**BRIEF**
Repeat the records. Each line must match exactly.
* * * *
Lemma coherent_add_entry db e :
  coherent db -> db_waitlist db !! wl_ID e = None ->
  wl_Status e = WaitlistStatusActive -> wl_NotifiedAt e = None ->
  coherent (set_waitlist (<[wl_ID e := e]> (db_waitlist db)) db).
Proof.
  intros [] Hnew Hst Hnot. constructor; simpl; eauto using primary_insert.
  - intros j r Hr. eapply (stems_from_insert _ _ e); eauto. congruence.
  - intros i x Hx. lookups; [|by eauto]. rewrite Hst. done.
Qed.

Lemma queue_add_entry S db e :
  queue_ok S db -> held db (wl_SlotID e) ->
  queue_ok S (set_waitlist (<[wl_ID e := e]> (db_waitlist db)) db).
Proof. intros Hq Hh i x Hx Hact. simpl in Hx. lookups; [by right|]. by apply (Hq i). Qed.

(** An entry moves on to [notified] or [cancelled]. *)
Lemma coherent_move_entry db i e e' :
  coherent db -> db_waitlist db !! i = Some e ->
  wl_ID e' = wl_ID e -> wl_SlotID e' = wl_SlotID e -> wl_UserID e' = wl_UserID e ->
  (wl_Status e' = WaitlistStatusCancelled \/
   wl_Status e' = WaitlistStatusNotified /\ is_Some (wl_NotifiedAt e')) ->
  coherent (set_waitlist (<[i := e']> (db_waitlist db)) db).
Proof.
  intros [] Hi HID Hslot Huser Hst. constructor; simpl; eauto.
  - apply primary_update; [done|]. rewrite HID. by apply co_entries0.
  - intros j r Hr. eapply (stems_from_insert _ _ e); eauto. intros _.
    split_and!; [done..|]. destruct Hst as [->|[-> _]]; done.
  - intros j x Hx. lookups; [|by eauto]. destruct Hst as [->|[-> ?]]; done.
Qed.
Lemma confirmed_moves skipped user rid now db x db' slot :
  exclusive db -> exclusive db' -> Reservation.confirmed user rid now db x db' ->
  slot_moves skipped (User_ (us_ID user)) (slot_state db slot) (slot_state db' slot).
Proof.
  intros Hx Hx'. destruct x as [[b r'] room].
  intros (r & sl & Hr & Hu & Hact & _ & Hfree & _ & _ & Hnew & Hb & -> & _ & ->).
  set (db1 := set_reservations (<[rid := ReservationRepo.confirm now r]> (db_reservations db)) db).
  assert (freed (eq (rs_SlotID r)) db db1) as Hf by by apply reservation_stop_freed.
  assert (bk_SlotID b = rs_SlotID r /\ bk_UserID b = us_ID user /\
          bk_Status b = BookingStatusActive) as (Hslot & Huser & Hba) by by rewrite Hb.
  replace (set_reservations _ _) with
    (set_bookings (<[bk_ID b := b]> (db_bookings db1)) db1) in * by done.
  unfold slot_state at 2. rewrite add_booking_holder, Hslot, Huser by done.
  destruct (decide _) as [->|Hne].
  - right. unfold slot_state. rewrite (holder_is db _ (ReservedFor (us_ID user)) Hx).
    + apply slot_confirm.
    + exists rid, r. by split_and!.
  - left. simpl. rewrite <- (freed_other _ _ _ slot Hx Hf) by congruence. done.
Qed.

(** ** The expired batch *)

Lemma picked_slots_NoDup a now limit db :
  schema db -> NoDup (rs_SlotID <$> ReservationRepo.picked a now limit db).
Proof.
  intros Hs. destruct (schema_reservations _ Hs) as [Hp Huq _ _ _].
  apply NoDup_fmap_2_strong.
  - intros x y Hx Hy Heq. apply picked_stored in Hx as (Hx & ? & _); [|done].
    apply picked_stored in Hy as (Hy & ? & _); [|done].
    assert (rs_ID x = rs_ID y) as Hxy; [|rewrite Hxy in *; congruence].
    eapply Huq; eauto. by exists (rs_SlotID x).
  - unfold ReservationRepo.picked, ReservationRepo.oldest_due, ordered. rewrite order_by_Permutation.
    eapply sublist_NoDup; [|apply sublist_take]. rewrite order_ties_Permutation. apply NoDup_filter, (rows_NoDup rs_ID), Hp.
Qed.
(** The three inserts, when the identifier is fresh and the references exist. *)
Lemma booking_insert_fresh b a db :
  bk_Status b = BookingStatusActive -> db_bookings db !! bk_ID b = None ->
  is_Some (db_slots db !! bk_SlotID b) ->
  BookingRepo.insert b a db =
    match first_where (active_booking (bk_SlotID b)) (db_bookings db) with
    | Some _ => (Ok 0%N, db)
    | None =>
        if has (db_users db) (bk_UserID b)
        then (Ok 1%N, set_bookings (<[bk_ID b := b]> (db_bookings db)) db)
        else (Err (PgError foreign_key_violation "bookings_user_id_fkey"), db)
    end.
Proof.
  intros Hact Hid Hsl. unfold BookingRepo.insert.
  rewrite (bool_decide_true (bk_Status b = _)), (has_false (db_bookings db)), (has_true (db_slots db)) by done.
  simpl. destruct (first_where _ _); [done|]. by destruct (has (db_users db) _).
Qed.

Lemma reservation_insert_fresh r a db :
  db_reservations db !! rs_ID r = None ->
  first_where (active_reservation (rs_SlotID r)) (db_reservations db) = None ->
  is_Some (db_slots db !! rs_SlotID r) -> is_Some (db_users db !! rs_UserID r) ->
  (forall i, rs_WaitlistEntryID r = Some i -> is_Some (db_waitlist db !! i)) ->
  ReservationRepo.insert r a db =
    (Ok r, set_reservations (<[rs_ID r := r]> (db_reservations db)) db).
Proof.
  intros Hid Hfree Hsl Hu Hw. unfold ReservationRepo.insert.
  rewrite has_false, !has_true, Hfree by done. rewrite (bool_decide_false (is_Some None)) by
    apply is_Some_None. rewrite andb_false_r.
  replace (ReservationRepo.fkey_ok _ _) with true; [done|].
  destruct (rs_WaitlistEntryID r) as [i|]; [|done]. simpl. symmetry. apply has_true. eauto.
Qed.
* * * *
**ANSWER BELOW**
Lemma coherent_add_entry db e :
  coherent db -> db_waitlist db !! wl_ID e = None ->
  wl_Status e = WaitlistStatusActive -> wl_NotifiedAt e = None ->
  coherent (set_waitlist (<[wl_ID e := e]> (db_waitlist db)) db).
Proof.
  intros [] Hnew Hst Hnot. constructor; simpl; eauto using primary_insert.
  - intros j r Hr. eapply (stems_from_insert _ _ e); eauto. congruence.
  - intros i x Hx. lookups; [|by eauto]. rewrite Hst. done.
Qed.

Lemma queue_add_entry S db e :
  queue_ok S db -> held db (wl_SlotID e) ->
  queue_ok S (set_waitlist (<[wl_ID e := e]> (db_waitlist db)) db).
Proof. intros Hq Hh i x Hx Hact. simpl in Hx. lookups; [by right|]. by apply (Hq i). Qed.

(** An entry moves on to [notified] or [cancelled]. *)
Lemma coherent_move_entry db i e e' :
  coherent db -> db_waitlist db !! i = Some e ->
  wl_ID e' = wl_ID e -> wl_SlotID e' = wl_SlotID e -> wl_UserID e' = wl_UserID e ->
  (wl_Status e' = WaitlistStatusCancelled \/
   wl_Status e' = WaitlistStatusNotified /\ is_Some (wl_NotifiedAt e')) ->
  coherent (set_waitlist (<[i := e']> (db_waitlist db)) db).
Proof.
  intros [] Hi HID Hslot Huser Hst. constructor; simpl; eauto.
  - apply primary_update; [done|]. rewrite HID. by apply co_entries0.
  - intros j r Hr. eapply (stems_from_insert _ _ e); eauto. intros _.
    split_and!; [done..|]. destruct Hst as [->|[-> _]]; done.
  - intros j x Hx. lookups; [|by eauto]. destruct Hst as [->|[-> ?]]; done.
Qed.
Lemma confirmed_moves skipped user rid now db x db' slot :
  exclusive db -> exclusive db' -> Reservation.confirmed user rid now db x db' ->
  slot_moves skipped (User_ (us_ID user)) (slot_state db slot) (slot_state db' slot).
Proof.
  intros Hx Hx'. destruct x as [[b r'] room].
  intros (r & sl & Hr & Hu & Hact & _ & Hfree & _ & _ & Hnew & Hb & -> & _ & ->).
  set (db1 := set_reservations (<[rid := ReservationRepo.confirm now r]> (db_reservations db)) db).
  assert (freed (eq (rs_SlotID r)) db db1) as Hf by by apply reservation_stop_freed.
  assert (bk_SlotID b = rs_SlotID r /\ bk_UserID b = us_ID user /\
          bk_Status b = BookingStatusActive) as (Hslot & Huser & Hba) by by rewrite Hb.
  replace (set_reservations _ _) with
    (set_bookings (<[bk_ID b := b]> (db_bookings db1)) db1) in * by done.
  unfold slot_state at 2. rewrite add_booking_holder, Hslot, Huser by done.
  destruct (decide _) as [->|Hne].
  - right. unfold slot_state. rewrite (holder_is db _ (ReservedFor (us_ID user)) Hx).
    + apply slot_confirm.
    + exists rid, r. by split_and!.
  - left. simpl. rewrite <- (freed_other _ _ _ slot Hx Hf) by congruence. done.
Qed.

(** ** The expired batch *)

Lemma picked_slots_NoDup a now limit db :
  schema db -> NoDup (rs_SlotID <$> ReservationRepo.picked a now limit db).
Proof.
  intros Hs. destruct (schema_reservations _ Hs) as [Hp Huq _ _ _].
  apply NoDup_fmap_2_strong.
  - intros x y Hx Hy Heq. apply picked_stored in Hx as (Hx & ? & _); [|done].
    apply picked_stored in Hy as (Hy & ? & _); [|done].
    assert (rs_ID x = rs_ID y) as Hxy; [|rewrite Hxy in *; congruence].
    eapply Huq; eauto. by exists (rs_SlotID x).
  - unfold ReservationRepo.picked, ReservationRepo.oldest_due, ordered. rewrite order_by_Permutation.
    eapply sublist_NoDup; [|apply sublist_take]. rewrite order_ties_Permutation. apply NoDup_filter, (rows_NoDup rs_ID), Hp.
Qed.
(** The three inserts, when the identifier is fresh and the references exist. *)
Lemma booking_insert_fresh b a db :
  bk_Status b = BookingStatusActive -> db_bookings db !! bk_ID b = None ->
  is_Some (db_slots db !! bk_SlotID b) ->
  BookingRepo.insert b a db =
    match first_where (active_booking (bk_SlotID b)) (db_bookings db) with
    | Some _ => (Ok 0%N, db)
    | None =>
        if has (db_users db) (bk_UserID b)
        then (Ok 1%N, set_bookings (<[bk_ID b := b]> (db_bookings db)) db)
        else (Err (PgError foreign_key_violation "bookings_user_id_fkey"), db)
    end.
Proof.
  intros Hact Hid Hsl. unfold BookingRepo.insert.
  rewrite (bool_decide_true (bk_Status b = _)), (has_false (db_bookings db)), (has_true (db_slots db)) by done.
  simpl. destruct (first_where _ _); [done|]. by destruct (has (db_users db) _).
Qed.

Lemma reservation_insert_fresh r a db :
  db_reservations db !! rs_ID r = None ->
  first_where (active_reservation (rs_SlotID r)) (db_reservations db) = None ->
  is_Some (db_slots db !! rs_SlotID r) -> is_Some (db_users db !! rs_UserID r) ->
  (forall i, rs_WaitlistEntryID r = Some i -> is_Some (db_waitlist db !! i)) ->
  ReservationRepo.insert r a db =
    (Ok r, set_reservations (<[rs_ID r := r]> (db_reservations db)) db).
Proof.
  intros Hid Hfree Hsl Hu Hw. unfold ReservationRepo.insert.
  rewrite has_false, !has_true, Hfree by done. rewrite (bool_decide_false (is_Some None)) by
    apply is_Some_None. rewrite andb_false_r.
  replace (ReservationRepo.fkey_ok _ _) with true; [done|].
  destruct (rs_WaitlistEntryID r) as [i|]; [|done]. simpl. symmetry. apply has_true. eauto.
Qed.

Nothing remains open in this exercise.